5. Much emphasis in transportation engineering has been placed in recent years on protected bike lanes and protected intersections. New York City began installing modern parking-protected bicycle lanes in 2007. Los Angeles has started to follow suit, installing short stretches of protected bike lanes in the 2nd Street Tunnel, on Reseda Blvd, on westbound Venice Blvd, on Los Angeles Street, and on southbound Van Nuys Blvd. But with many of these installations limited to ½-mile segments, separated by many miles across a large city, and no protected intersections implemented in Los Angeles; they hardly represent a viable backbone to support bicycle commuting for all ages and skill levels. How do you plan to implement the protected bike lane network envisioned in Mobility Plan 2035, seeing as so far only about 1.1 lane miles of the 300 planned lane miles have been been built in the year and a half since the Plan was adopted? When can Angelenos expect to rely on a system of protected bike lanes to get them around Los Angeles, as commuters now do in New York and Chicago?
The lanes have to be fluorescent so drivers will see the people riding their bicycles in the bicycle lanes.
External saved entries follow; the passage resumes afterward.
(** One byte of the loop: the last one, and one with a continuation bit. *)
Lemma varint_last n s acc v pre post :
  0 <= s -> 0 <= acc < 2 ^ s -> 0 <= v < 128 -> v * 2 ^ s < 2 ^ 64 ->
  varint (S n) s acc (pre ++ zb v :: post) (zlen pre) = Ok (acc + v * 2 ^ s, zlen pre + 1).
Proof.
  intros Hs Hacc Hv H64. cbn [varint].
  destruct (Z.leb_spec (zlen (pre ++ zb v :: post)) (zlen pre)) as [Hl|_].
  { rewrite zlen_app, zlen_cons in Hl. pose proof (zlen_nonneg post). lia. }
  rewrite byte_at_mid. cbn [obind]. rewrite bz_zb, (Z.mod_small v 256) by lia.
  destruct (Z.ltb_spec v 128); [|lia]. rewrite land_127, (Z.mod_small v) by lia.
  unfold u64. rewrite (Z.mod_small (Z.shiftl v s)) by (rewrite Z.shiftl_mul_pow2; lia).
  by rewrite lor_shiftl_add by lia.
Qed.

Lemma varint_more n s acc v pre post :
  0 <= s -> 0 <= acc < 2 ^ s -> 0 <= v -> 128 * 2 ^ s <= 2 ^ 64 ->
  varint (S n) s acc (pre ++ zb (Z.lor (Z.land v 127) 128) :: post) (zlen pre) =
  varint n (s + 7) (acc + v mod 128 * 2 ^ s) (pre ++ zb (Z.lor (Z.land v 127) 128) :: post) (zlen pre + 1).
Proof.
  intros Hs Hacc Hv H64. cbn [varint]. set (b := zb _).
  destruct (Z.leb_spec (zlen (pre ++ b :: post)) (zlen pre)) as [Hl|_].
  { rewrite zlen_app, zlen_cons in Hl. pose proof (zlen_nonneg post). lia. }
  rewrite byte_at_mid. cbn [obind].
  pose proof (Z.mod_pos_bound v 128 ltac:(lia)) as Hm.
  assert (Hb : bz b = v mod 128 + 1 * 128).
  { unfold b. rewrite bz_zb, land_127. change 128 with (Z.shiftl 1 7) at 2. rewrite lor_shiftl_add by lia.
    change (2 ^ 7) with 128. rewrite Z.mod_small; lia. }
  rewrite Hb. destruct (Z.ltb_spec (v mod 128 + 1 * 128) 128); [lia|].
  rewrite land_127, Z.mod_add, Z.mod_mod by lia.
  unfold u64. rewrite (Z.mod_small (Z.shiftl _ s)) by (rewrite Z.shiftl_mul_pow2 by lia; nia).
  by rewrite lor_shiftl_add by lia.
Qed.
(** Since a snapshot at [ts] in which [k] had the value [v], either nobody wrote
    the key, or the oracle knows. *)
Definition since (k : bytes) (v : option bytes) (ts : Z) s : Prop :=
  ts < nextCommit (orc s) /\ (pairs s !! k = v \/ exists ts', commits (orc s) !! fingerprint k = Some ts' /\ ts < ts').

Lemma Commit_cases t s r s' :
  Commit fingerprint t s = (r, s') ->
  s' = s \/
  orc s' = doneCommit (nextCommit (orc s)) (newCommitTs fingerprint t (orc s)) /\
  (pairs s' = pairs s \/ pairs s' = map_fold Engine.apply_write (pairs s) (Engine.pendingWrites (tx t))).
Proof using.
  unfold Commit, Engine.Commit, pairs. repeat case_match; intros [= <- <-]; simplify_eq/=; auto.
Qed.

Lemma step_since k v ts s s' : step s s' -> since k v ts s -> since k v ts s'.
Proof using.
  intros [t ? r ? Hc] [Hlt Hv]. destruct (Commit_cases _ _ _ _ Hc) as [->|[Ho Hp]]; [by split|].
  unfold since. rewrite Ho. cbn [doneCommit newCommitTs nextCommit commits]. split; [lia|].
  destruct (stamp_lookup fingerprint (nextCommit (orc s0)) (Engine.pendingWrites (tx t)) (commits (orc s0)) (fingerprint k))
    as [[_ ->]|[Hno ->]]; [by right; eauto|].
  destruct Hv as [Hv|Hv]; [left|by right]. assert (Hk : Engine.pendingWrites (tx t) !! k = None).
  { apply eq_None_not_Some. intros Hs. by apply (Hno k Hs). }
  destruct Hp as [-> | ->]; [done|]. by rewrite apply_writes_lookup, Hk.
Qed.

Lemma steps_since k v ts s s' : rtc step s s' -> since k v ts s -> since k v ts s'.
Proof using. induction 1 as [|s1 s2 s3 Hstep _ IH]; [done|]. intros Hs. by eapply IH, step_since. Qed.

(** The oracle is ahead of everything that was committed. *)
Record sound s : Prop := {
  sound_read : 0 <= curRead (orc s) < nextCommit (orc s);
  sound_commits f ts : commits (orc s) !! f = Some ts -> ts <= curRead (orc s);
}.

Lemma Commit_sound t s r s' : Commit fingerprint t s = (r, s') -> sound s -> sound s'.
Proof using.
  intros Hc [Hr Hs]. destruct (Commit_cases _ _ _ _ Hc) as [->|[Ho _]]; [by split|].
  split; rewrite Ho; cbn [doneCommit newCommitTs curRead nextCommit commits]; [lia|]. intros f ts.
  destruct (stamp_lookup fingerprint (nextCommit (orc s)) (Engine.pendingWrites (tx t)) (commits (orc s)) f)
    as [[_ ->]|[_ ->]]; [intros [= <-]; lia|]. intros Hts. apply Hs in Hts. lia.
Qed.

Lemma steps_sound s s' : rtc (step) s s' -> sound s -> sound s'.
Proof using. induction 1 as [|s1 s2 s3 [t ? r ? Hc] _ IH]; [done|]. intros Hs. by eapply IH, Commit_sound. Qed.

(** Every operation of the database is such a step. *)
Lemma update_steps fn s : rtc step s (update fingerprint fn s).2.
Proof using.
  unfold update. destruct (fn _) as [x|e|p]; [|apply rtc_refl..].
  destruct (Commit fingerprint _ s) as [r s'] eqn:E. apply rtc_once. by econstructor.
Qed.

Lemma Set_steps k v s : rtc step s (Set_ fingerprint k v s).2.
Proof using. unfold Set_. pose proof (update_steps (Engine.tx_Set k v) s) as Hs. by destruct (update _ _ s). Qed.

Lemma Delete_steps k s : rtc step s (Delete fingerprint k s).2.
Proof using. unfold Delete. pose proof (update_steps (Engine.tx_Delete k) s) as Hs. by destruct (update _ _ s). Qed.

Lemma opened_sound version d : 0 <= version -> sound (opened version d).
Proof using. split; cbn; [lia|]. intros f ts. by rewrite lookup_empty. Qed.

(** A read of a new transaction. *)
Lemma txn_Get_new key s :
  key <> [] -> txn_Get fingerprint key (NewTransaction s) =
    (Engine.tx_Get key (Engine.NewTransaction (eng s)),
     {| tx := Engine.NewTransaction (eng s); readTs := curRead (orc s); reads := [fingerprint key] |}).
Proof using. intros Hk. unfold txn_Get. destruct key; [done|]. cbn. by rewrite lookup_empty. Qed.

Lemma tx_Get_pairs key s item :
  Engine.tx_Get key (Engine.NewTransaction (eng s)) = Ok item ->
  key <> [] /\ pairs s !! key = Some (Engine.val_ item).
Proof using.
  unfold Engine.tx_Get, pairs. destruct key as [|b key]; [done|]. cbn [length Nat.eqb Engine.NewTransaction Engine.pendingWrites Engine.snapshot].
  rewrite lookup_empty. repeat case_match; try done. intros [= <-]. by split.
Qed.

(** The transaction of an attempt: it read the key and writes it. *)
Definition attempt_txn (key v : bytes) s : txn W :=
  {| tx := Engine.record_write key (Some v) (tx (NewTransaction s)); readTs := curRead (orc s); reads := [fingerprint key] |}.

(** Only its reads and writes matter for a commit. *)
Lemma Commit_same t t' s :
  Engine.pendingWrites (tx t') = Engine.pendingWrites (tx t) -> readTs t' = readTs t -> reads t' = reads t ->
  Commit fingerprint t' s = Commit fingerprint t s.
Proof using.
  intros Hp Hr Hs. unfold Commit, Engine.Commit, hasConflict, newCommitTs. by rewrite Hp, Hr, Hs.
Qed.

(** A commit of an attempt: refused when the key was written since, and
    otherwise it replaces the value that was read. *)
Lemma commit_attempt key v s0 s r s' :
  Commit fingerprint (attempt_txn key v s0) s = (r, s') -> since key (pairs s0 !! key) (curRead (orc s0)) s ->
  match r with
  | Ok _ => pairs s !! key = pairs s0 !! key /\ pairs s' = <[key := v]> (pairs s)
  | Err e => pairs s' = pairs s
  | Panic _ => False
  end.
Proof using.
  intros Hc [_ Hs]. unfold Commit, Engine.Commit, hasConflict in Hc. cbn [attempt_txn tx reads readTs existsb NewTransaction] in Hc.
  cbn [Engine.record_write Engine.pendingWrites Engine.NewTransaction] in Hc.
  rewrite insert_empty, bool_decide_eq_false_2 in Hc by apply map_non_empty_singleton. rewrite orb_false_r in Hc.
  destruct (match commits _ !! _ with Some ts => _ | None => _ end) eqn:Hconf; [by injection Hc as <- <-|].
  destruct (Engine.commit_fault _ _) as [[e|] w]; injection Hc as <- <-; [done|]. unfold pairs at 3. cbn [eng Engine.content].
  rewrite map_fold_singleton. cbn [Engine.apply_write]. split; [|done].
  destruct Hs as [Hs|(ts & Hts & Hlt)]; [done|]. rewrite Hts in Hconf. apply Z.ltb_ge in Hconf. lia.
Qed.
End Commits.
Paint the bike lanes so drivers can see the biker be more visible. Those employees will be part of an expanded Department of Transport workforce, which would have a benefit in increasing jobs.
The system will take time, however, we need to start with baby steps.
6. A 2014 report by the L.A. Times noted a rise in hit & run crimes against people on bikes in Los Angeles. What action will your administration take – both at the local level and in working with State legislators – to reduce hit & run crimes?
I would have people be more observant when this happens and have them write down the license. They can use their cell phones if the car is close enough. Educate the public In terms of responsibility to stop. Everyone will have to take a class once a year before they get their license. I will increase the number of emergency phones on the road.
7. Bike share systems have been implemented across Los Angeles, but as systems expand to different areas of Los Angeles and neighboring cities, experts foresee three major obstacles: stations that are discontinuous/too far apart, stations with unsafe walking conditions that limit access, and systems that are out of reach for low-income residents. What areas would you like to see bike share expanded to within Los Angeles, and what should the City be doing to make these systems more accessible, affordable, and useful to all Angelenos?
I would like to see bike share expanded in the car parking areas for the various stadiums. The more populous places would take priority.